If the Republican Party truly believes that “corporations are people,” why is it willing to tax corporations at rates that fall so far below comparable personal (or individual) rates?

After all, if corporations are people, one may conclude that they should be taxed like people. Conversely, if they are not, then one may conclude that several recent Republican legislative positions are dissonant in nature.

To elaborate on this question, it may be helpful to review some historical background. And to do so, we may wish to begin with the birth of the American nation in 1776.

In June 1776, for instance, Virginia ratified its Declaration of Rights, a document that later evolved into its State Constitution. The declaration included an assertion that “… all men … have certain inherent rights … namely, the enjoyment of life and liberty, with the means of acquiring and possessing property, and pursuing and obtaining happiness and safety.

The Declaration clearly drew upon John Locke’s earlier assertion, in his Two Treatises of Government, of an individual’s natural rights to life, liberty, and estate (or property). And at roughly the same time that the colony of Virginia was ratifying its Declaration of Rights, Virginian Thomas Jefferson was defining life, liberty, and the pursuit of happiness as unalienable rights in the American Declaration of Independence.

But did Locke, Jefferson, and their peers intend to imply that business organizations also possess these unalienable rights? Or were they strictly referring to rights that are held by individuals?

Their writings appear to be focused on individual rights. Nevertheless, the U.S. Republican Party now supports the libertarian position that corporations are associations of individuals. Thus, consistent with recent U.S. Supreme Court decisions, certain human rights that are held by individuals can be aggregated into rights that are held by associations of individuals, and thus by corporations.

That’s why, during the 2012 Presidential campaign, candidate Mitt Romney declared that “corporations are people” in regards to the legal rights of corporations. Despite subsequent public criticism of Romney’s declaration, he was accurately describing the Supreme Court’s position in various decisions (such as the Citizens United and Hobby Lobby cases) that confirmed the existence of corporate rights.

In a fiscal sense, President Ronald Reagan’s earlier Tax Reform Act of 1986 also established a rough equivalence between corporations and individuals by bringing the maximum corporate tax rate and the maximum personal rate into rough equality. Specifically, it reduced the nominal corporate rate to 34% and the nominal personal rate to 28%. However, due to the phase-out of personal exemptions, it “topped out” the effective personal rate at 33%.

So how can we summarize these established (or “establishment”) Republican positions? Although the Founding Fathers and their predecessors defined individual rights without explicit reference to corporate rights, U.S. Republican Party leaders from Ronald Reagan to Mitt Romney implicitly or explicitly declared that “corporations are people,” and concluded that business entities should enjoy many of these same rights.

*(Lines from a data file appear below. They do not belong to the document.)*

Definition clearCanvas : WriteRequest :=
  mkWrite FIVE_FACTION_ADDRESS "clearCanvas" [] None.

Definition mint (to : Address) (amount : string) : option WriteRequest :=
  parsedAmount ← parseUnits amount 6;
  Some (mkWrite MOCK_USDC_ADDRESS "mint" [ArgAddress to; ArgUint parsedAmount] None).

(** *** Classification of a failed stake *)

(** [haystack.includes(needle)] *)
Fixpoint includes (needle haystack : string) : bool :=
  String.prefix needle haystack ||
  match haystack with
  | String _ rest => includes needle rest
  | EmptyString => false
  end.

Inductive StakeRejection :=
| DepositPhaseClosed
| JoinClanFirst
| AmountZero
| InsufficientAllowance
| InsufficientBalance.

#[export] Instance StakeRejection_eq_dec : EqDecision StakeRejection.
Proof. solve_decision. Defined.

(** The chain of tests in [stakeInk]'s [onError]. *)
Definition classify_stake_error (errorMessage : string) : option StakeRejection :=
  if includes "DepositPhaseClosed" errorMessage then Some DepositPhaseClosed
  else if includes "JoinClanFirst" errorMessage then Some JoinClanFirst
  else if includes "AmountZero" errorMessage then Some AmountZero
  else if includes "ERC20InsufficientAllowance" errorMessage
          || includes "0xfb8f41b2" errorMessage then Some InsufficientAllowance
  else if includes "ERC20InsufficientBalance" errorMessage then Some InsufficientBalance
  else None.

(** The line written to the console for each reason. *)
Definition rejection_reason (r : StakeRejection) : string :=
  match r with
  | DepositPhaseClosed =>
      "[stakeInk] Reason: Deposit phase is closed. Wait for next epoch."
  | JoinClanFirst => "[stakeInk] Reason: You must join a clan first."
  | AmountZero => "[stakeInk] Reason: Amount cannot be zero."
  | InsufficientAllowance =>
      "[stakeInk] Reason: Insufficient token allowance. Need to approve FiveFaction first."
  | InsufficientBalance => "[stakeInk] Reason: Insufficient USDC balance."
  end.

(** ** Formatters *)

(** [Number(value) / 1e6] and [parseFloat(formatUnits(value, 6))] as a
    decimal: the amount in whole tokens. *)
Definition micro_to_number (value : Z) : JsNum := Dec (value <? 0) (Z.abs_N value) (-6).

(** [num >= 0] *)
Definition num_ge_zero (x : JsNum) : bool :=
  match x with
  | NaN => false
  | Inf neg => negb neg
  | Dec neg m e => negb neg || rounds_to_zero m e
  end.

(** The magnitude in hundredths, rounded half away from zero. *)
Definition round_to_cents (mant : N) (exp10 : Z) : N :=
  if -2 <=? exp10 then (mant * 10 ^ Z.to_N (exp10 + 2))%N
  else ((mant + 5 * 10 ^ Z.to_N (- exp10 - 3)) / 10 ^ Z.to_N (- exp10 - 2))%N.

Definition infinity_sign : string := String "226" (String "136" (String "158" "")).

(** [num.toLocaleString("en-US", { minimumFractionDigits: 2,
    maximumFractionDigits: 2 })] *)
Definition toLocaleString_en_US_2 (x : JsNum) : string :=
  match x with
  | NaN => "NaN"
  | Inf neg => (if neg then "-" else "") +:+ infinity_sign
  | Dec neg m e =>
      let cents := round_to_cents m e in
      (if neg then "-" else "") +:+ group3 (pretty (cents / 100)%N) +:+ "." +:+
      pad_start 2 "0" (pretty (cents mod 100)%N)
  end.

Definition formatUSDC (value : option Z) : string :=
  match value with
  | None => "0.00"
  | Some v => toLocaleString_en_US_2 (parseFloat (formatUnits v 6))
  end.

Definition formatScore (value : option Z) : string :=
  match value with
  | None => "0"
  | Some v =>
      let num := micro_to_number v in
      let prefix := if num_ge_zero num then "+" else "" in
      prefix +:+ toLocaleString_en_US_2 num
  end.

(** ** The hooks of a page

    A page instantiates each read hook once and each write hook once.  The
    data of the read hooks is the query cache, keyed by hook; the states of
    the write hooks are a record. *)

Inductive QueryId :=
| QCurrentEpoch | QEpochDuration | QEpochStartTime | QDepositPhaseDuration
| QTimeUntilCanvasClears | QAllClanTVLs | QAllScores | QTotalTVL | QRolloverInk
| QWarriorInfo | QUSDCBalance | QUSDCAllowance.

#[export] Instance QueryId_eq_dec : EqDecision QueryId.
Proof. solve_decision. Defined.

Definition all_queries : list QueryId :=
  [QCurrentEpoch; QEpochDuration; QEpochStartTime; QDepositPhaseDuration;
   QTimeUntilCanvasClears; QAllClanTVLs; QAllScores; QTotalTVL; QRolloverInk;
   QWarriorInfo; QUSDCBalance; QUSDCAllowance].

(** The call each query makes. *)
Definition query_call (q : QueryId) (address : option Address) : ReadCall :=
  match q with
  | QCurrentEpoch => useCurrentEpoch
  | QEpochDuration => useEpochDuration
  | QEpochStartTime => useEpochStartTime
  | QDepositPhaseDuration => useDepositPhaseDuration
  | QTimeUntilCanvasClears => useTimeUntilCanvasClears
  | QAllClanTVLs => useAllClanTVLs
  | QAllScores => useAllScores
  | QTotalTVL => useTotalTVL
  | QRolloverInk => useRolloverInk
  | QWarriorInfo => useWarriorInfo address
  | QUSDCBalance => useUSDCBalance address
  | QUSDCAllowance => useUSDCAllowance address
  end.

(** The queries about the connected account. *)
Definition account_query (q : QueryId) : bool :=
  match q with
  | QWarriorInfo | QUSDCBalance | QUSDCAllowance => true
  | _ => false
  end.

(** What a read returns: a [bigint], an array of them, or the tuple of
    [getWarriorInfo] (stake, clan, epoch joined, score). *)
Inductive QData :=
| DInt (v : Z)
| DList (l : list Z)
| DWarrior (stake clan joinedEpoch score : Z).

#[export] Instance QData_eq_dec : EqDecision QData.
Proof. solve_decision. Defined.

(** The cache as an association from query to data: a query that never
    answered has no entry ([data] is [undefined]). *)
Definition Cache := QueryId -> option QData.

Definition cache_empty : Cache := fun _ => None.

Definition cache_set (q : QueryId) (d : QData) (c : Cache) : Cache :=
  fun q' => if decide (q' = q) then Some d else c q'.

Definition cache_drop (p : QueryId -> bool) (c : Cache) : Cache :=
  fun q => if p q then None else c q.

Definition data_int (c : Cache) (q : QueryId) : option Z :=
  match c q with Some (DInt v) => Some v | _ => None end.

Definition data_list (c : Cache) (q : QueryId) : option (list Z) :=
  match c q with Some (DList l) => Some l | _ => None end.

(** The outcome of an awaited [refetch()]: the promise resolves in both
    cases, and after a failed read its [data] is what the cache held. *)
Inductive RefetchResult :=
| Fetched (d : QData)
| FetchFailed.

Definition refetch_apply (q : QueryId) (r : RefetchResult) (c : Cache) : Cache :=
  match r with
  | Fetched d => cache_set q d c
  | FetchFailed => c
  end.

Inductive HookId := HApprove | HJoin | HStake | HWithdraw | HMint | HClear.

#[export] Instance HookId_eq_dec : EqDecision HookId.
Proof. solve_decision. Defined.

Record Hooks := mkHooks {
  approveH : WriteStatus;
  joinH : WriteStatus;
  stakeH : WriteStatus;
  withdrawH : WriteStatus;
  mintH : WriteStatus;
  clearH : WriteStatus;
}.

But then what are we to make of the fact that President Donald Trump favors a reduction in the top corporate tax rate to 15.0%? While only supporting a slight reduction in the top individual rate to 35.0% from 39.6%?

That’s a bit inconsistent with the established Republican position, isn’t it? After all, if business corporations possess many of the natural rights of individuals, it is reasonable to believe that they should be taxed as individuals. Instead, the President favors an ostensibly dissonant policy of treating corporations like people on legal matters when it favors business entities to do so, while treating them differently than people on tax matters when it likewise favors the entities to do so.

On the one hand, there may be nothing illegal about such a position. But on the other hand, its natural dissonance may breed a sense of cynicism about a lack of equity in our system of government.